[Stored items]
(* ===== verification/RaftNotify.v ===== *)
(** * Raft: notices of leadership (internal/raft/raft.go: LeaderCh, NotifyCh, runLeader)

    A node tells the application when it becomes leader and when it stops to be: on the channel of
    [LeaderCh], where a notice is dropped unless a receiver waits for it, and on the channel
    [NotifyCh] of the configuration, where the main loop blocks until the notice is taken or the node
    is shut down.  The state is what receivers have got; who is ready when is an argument. *)
From S2P Require Import Prelude.

(** What the receivers of both channels have got, the latest notice last. *)
Record notices := mkNotices {
  no_leaderCh : list bool;
  no_notifyCh : list bool;
}.

(** A send in a [select] with [default]: on an unbuffered channel it happens when a receiver waits. *)
Definition asyncNotifyBool (waiting : bool) (v : bool) (got : list bool) : list bool :=
  if waiting then got ++ [v] else got.

(** How a send on [NotifyCh] ends: a receiver takes the notice, or the node is shut down first. *)
Inductive notify_select := NotifySent | NotifyShutdown.

(** The start of [runLeader].  [notify] is [None] when no channel is configured. *)
Definition notify_acquired (waiting : bool) (notify : option notify_select) (n : notices) : notices :=
  mkNotices (asyncNotifyBool waiting true (no_leaderCh n))
    (match notify with
     | Some NotifySent => no_notifyCh n ++ [true]
     | Some NotifyShutdown | None => no_notifyCh n
     end).

(** The end of the clean-up of [runLeader]; after a shutdown the notice is sent if a receiver waits
    at that moment ([late]). *)
Definition notify_lost (waiting late : bool) (notify : option notify_select) (n : notices) : notices :=
  mkNotices (asyncNotifyBool waiting false (no_leaderCh n))
    (match notify with
     | Some NotifySent => no_notifyCh n ++ [false]
     | Some NotifyShutdown => asyncNotifyBool late false (no_notifyCh n)
     | None => no_notifyCh n
     end).

(** One term of office: who waits on [LeaderCh] at its start and at its end. *)
Definition office (x : bool * bool) (n : notices) : notices :=
  notify_lost x.2 false (Some NotifySent) (notify_acquired x.1 (Some NotifySent) n).

(** Until the shutdown the receiver of [NotifyCh] gets each change of leadership exactly once, in
    order, whatever the receivers of [LeaderCh] do. *)
Lemma notify_complete xs n :
  no_notifyCh (foldl (fun n x => office x n) n xs) = no_notifyCh n ++ concat (replicate (length xs) [true; false]).
Proof.
  revert n. induction xs as [|x xs IH]; intros n; simpl; [by rewrite app_nil_r|].
  rewrite IH. simpl. by rewrite <- !app_assoc.
Qed.

(** A receiver of [LeaderCh] that waits at the start of an office and not at its end believes, until
    the next notice, that the node leads. *)
Lemma leaderCh_stale n : last (no_leaderCh (office (true, false) n)) = Some true.
Proof. unfold office. simpl. by rewrite last_snoc. Qed.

• PROBLEM REQUIREMENTS:
Could you retype every record above exactly as given?

• ANSWER BOX:
(* ===== verification/RaftNotify.v ===== *)
(** * Raft: notices of leadership (internal/raft/raft.go: LeaderCh, NotifyCh, runLeader)

    A node tells the application when it becomes leader and when it stops to be: on the channel of
    [LeaderCh], where a notice is dropped unless a receiver waits for it, and on the channel
    [NotifyCh] of the configuration, where the main loop blocks until the notice is taken or the node
    is shut down.  The state is what receivers have got; who is ready when is an argument. *)
From S2P Require Import Prelude.

(** What the receivers of both channels have got, the latest notice last. *)
Record notices := mkNotices {
  no_leaderCh : list bool;
  no_notifyCh : list bool;
}.

(** A send in a [select] with [default]: on an unbuffered channel it happens when a receiver waits. *)
Definition asyncNotifyBool (waiting : bool) (v : bool) (got : list bool) : list bool :=
  if waiting then got ++ [v] else got.

(** How a send on [NotifyCh] ends: a receiver takes the notice, or the node is shut down first. *)
Inductive notify_select := NotifySent | NotifyShutdown.

(** The start of [runLeader].  [notify] is [None] when no channel is configured. *)
Definition notify_acquired (waiting : bool) (notify : option notify_select) (n : notices) : notices :=
  mkNotices (asyncNotifyBool waiting true (no_leaderCh n))
    (match notify with
     | Some NotifySent => no_notifyCh n ++ [true]
     | Some NotifyShutdown | None => no_notifyCh n
     end).

(** The end of the clean-up of [runLeader]; after a shutdown the notice is sent if a receiver waits
    at that moment ([late]). *)
Definition notify_lost (waiting late : bool) (notify : option notify_select) (n : notices) : notices :=
  mkNotices (asyncNotifyBool waiting false (no_leaderCh n))
    (match notify with
     | Some NotifySent => no_notifyCh n ++ [false]
     | Some NotifyShutdown => asyncNotifyBool late false (no_notifyCh n)
     | None => no_notifyCh n
     end).

(** One term of office: who waits on [LeaderCh] at its start and at its end. *)
Definition office (x : bool * bool) (n : notices) : notices :=
  notify_lost x.2 false (Some NotifySent) (notify_acquired x.1 (Some NotifySent) n).

(** Until the shutdown the receiver of [NotifyCh] gets each change of leadership exactly once, in
    order, whatever the receivers of [LeaderCh] do. *)
Lemma notify_complete xs n :
  no_notifyCh (foldl (fun n x => office x n) n xs) = no_notifyCh n ++ concat (replicate (length xs) [true; false]).
Proof.
  revert n. induction xs as [|x xs IH]; intros n; simpl; [by rewrite app_nil_r|].
  rewrite IH. simpl. by rewrite <- !app_assoc.
Qed.

(** A receiver of [LeaderCh] that waits at the start of an office and not at its end believes, until
    the next notice, that the node leads. *)
Lemma leaderCh_stale n : last (no_leaderCh (office (true, false) n)) = Some true.
Proof. unfold office. simpl. by rewrite last_snoc. Qed.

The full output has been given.